About this task:
Your output should be the line with "intros t s a" followed by every remaining line of the entries, reproduced exactly.

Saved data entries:
********

(** C1 (amended): when no account is created with a negative balance, then
    after every call of every sequence of calls at the public interface
    (constructors, deposit, withdraw, process, transfer and the rest) no
    account has a negative balance: [balance < 0] is false for each, the
    balance being a number [>= 0] or NaN.  And a withdrawal of more than
    the balance raises [ValueError] and leaves the world as it was. *)
Theorem balance_never_negative (ops : list Op) (w : World) :
  nonneg_balances w ->
  Forall creates_nonneg ops ->
  (forall n, nonneg_balances (run (take n ops) w)) /\
  (forall w0 self a x,
      accounts_heap w0 !! self = Some a -> (balance a <? x)%float = true ->
      exists msg, withdraw self x w0 = (Raised (ValueError msg), w0)).
Proof.
  intros H Hops. split.
  - intros n. apply run_nonneg; [|exact H]. apply Forall_take, Hops.
  - apply withdraw_rejected.
Qed.

Lemma balance_never_negative_witness :
  let ops := [OpUser 1 "Alice"; OpUser 2 "Bob";
              OpAccount 101 0%nat (PyFloat 500); OpAccount 201 1%nat (PyInt 300);
              OpSaveAccount 0%nat; OpSaveAccount 1%nat;
              OpTransfer 101 201 120; OpTransfer 201 101 1000;
              OpWithdraw 0%nat 1000; OpDeposit 1%nat nan; OpWithdraw 0%nat infinity;
              OpTransaction 9 (Some 1%nat) None (PyFloat 50); OpProcess 2%nat] in
  (forall n, nonneg_balances (run (take n ops) empty_world)) /\
  (forall w0 self a x,
      accounts_heap w0 !! self = Some a -> (balance a <? x)%float = true ->
      exists msg, withdraw self x w0 = (Raised (ValueError msg), w0)).
Proof.
  intros ops. apply (balance_never_negative ops empty_world).
  - constructor.
  - repeat constructor; intros f [= <-]; reflexivity.
Defined.

(** ** Account creation *)

(** C9, as stated, fails for an [int] balance: [float(balance)] rounds
    [2**53 + 1] to [2**53], so the account does not hold the balance it was
    given, and raises [OverflowError] for [10**400], so the constructor
    does not succeed. *)
Lemma C9_counterexample :
  let w := snd (User_init 1 "Alice" empty_world) in
  (exists q,
      (balance <$> accounts_heap (snd (Account_init 7 0%nat (PyInt (2 ^ 53 + 1)) w)))
      = [9007199254740992%float] /\
      value 9007199254740992%float = Some q /\ ~ (q == inject_Z (2 ^ 53 + 1))%Q) /\
  Account_init 8 0%nat (PyInt (10 ^ 400)) w = (Raised OverflowError, w).
Proof.
  split; [|vm_compute; reflexivity].
  eexists. split; [vm_compute; reflexivity|]. split; [vm_compute; reflexivity|].
  vm_compute. discriminate.
Qed.

(** C9 (amended): [Account.__init__] checks nothing about the balance it
    gets: whenever [float(balance)] returns, the constructor returns a new
    account whose balance is that number, and when it is negative the world
    has an account with a negative balance.  Every [float] is accepted as it
    is, negative numbers, infinities and NaN included; an [int] is rounded
    to the nearest binary64 number, and the only failure is the
    [OverflowError] of [float] on an [int] out of range, which leaves the
    world as it was. *)
Theorem Account_init_no_validation (w : World) (i : Z) (o : ref) (u : User) (b : number) :
  users_heap w !! o = Some u ->
  (forall f, float (PyFloat f) = Returned f) /\
  (forall f, float b = Returned f ->
     exists w',
       Account_init i o b w = (Returned (length (accounts_heap w)), w') /\
       accounts_heap w' = accounts_heap w ++ [mkAccount i o f []] /\
       accounts_heap w' !! length (accounts_heap w) = Some (mkAccount i o f []) /\
       ((f <? 0)%float = true -> ~ nonneg_balances w')) /\
  (forall e, float b = Raised e ->
     e = OverflowError /\ Account_init i o b w = (Raised e, w)).
Proof.
  intros Hu. split; [reflexivity|]. split.
  - intros f Hf. eexists. split.
    { unfold Account_init, of_result. rewrite run_bind, Hf. mrun. reflexivity. }
    cbn. split; [reflexivity|]. split; [apply lookup_new|].
    intros Hb H. apply Forall_app in H as [_ H]. apply Forall_cons in H as [H _].
    cbn in H. congruence.
  - intros e He. split.
    + destruct b as [z|f]; cbn in He; [|discriminate].
      destruct (round_int z); congruence.
    + unfold Account_init, of_result. rewrite run_bind, He. reflexivity.
Qed.

Lemma Account_init_no_validation_witness :
  let w := snd (User_init 1 "Alice" empty_world) in
  (forall f, float (PyFloat f) = Returned f) /\
  (forall f, float (PyFloat (-5)) = Returned f ->
     exists w',
       Account_init 7 0%nat (PyFloat (-5)) w = (Returned 0%nat, w') /\
       accounts_heap w' = [] ++ [mkAccount 7 0%nat f []] /\
       accounts_heap w' !! 0%nat = Some (mkAccount 7 0%nat f []) /\
       ((f <? 0)%float = true -> ~ nonneg_balances w')) /\
  (forall e, float (PyFloat (-5)) = Raised e ->
     e = OverflowError /\ Account_init 7 0%nat (PyFloat (-5)) w = (Raised e, w)).
Proof.
  intros w.
  apply (Account_init_no_validation w 7 0%nat (mkUser 1 "Alice" []) (PyFloat (-5))).
  reflexivity.
Defined.

(** ** Validation *)

Lemma validate_run (w : World) (self : ref) (t : Transaction) (s : ref) (a : Account) :
  txs_heap w !! self = Some t -> source t = Some s -> accounts_heap w !! s = Some a ->
  validate self w =
  (Returned ((0 <? amount t)%float && (amount t <=? balance a)%float), w).
Proof.
  intros Ht Hs Ha. destruct (0 <? amount t)%float eqn:E; mrun; reflexivity.
Qed.

Lemma validate_pure (w : World) (self : ref) : snd (validate self w) = w.
Proof. munfold. cbn. repeat (case_match; simplify_eq/=); reflexivity. Qed.

(** C7: [validate()] returns true exactly when [amount > 0] and the balance
    of the source is at least [amount]; it changes nothing (no balance, no
    history, no status), so a second call gives the same answer. *)
Theorem validate_spec (w : World) (self : ref) :
  snd (validate self w) = w /\
  validate self (snd (validate self w)) = validate self w /\
  (forall t s a,
      txs_heap w !! self = Some t -> source t = Some s -> accounts_heap w !! s = Some a ->
      exists b, validate self w = (Returned b, w) /\
                (b = true <->
                 (0 <? amount t)%float = true /\ (amount t <=? balance a)%float = true)).
Proof.
  split; [apply validate_pure|]. split; [rewrite validate_pure; reflexivity|].
  intros t s a Ht Hs Ha. eexists. split; [apply (validate_run w self t s a Ht Hs Ha)|].
  apply andb_true_iff.
Qed.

********

Finished exercise:
  intros t s a Ht Hs Ha. eexists. split; [apply (validate_run w self t s a Ht Hs Ha)|].
  apply andb_true_iff.
Qed.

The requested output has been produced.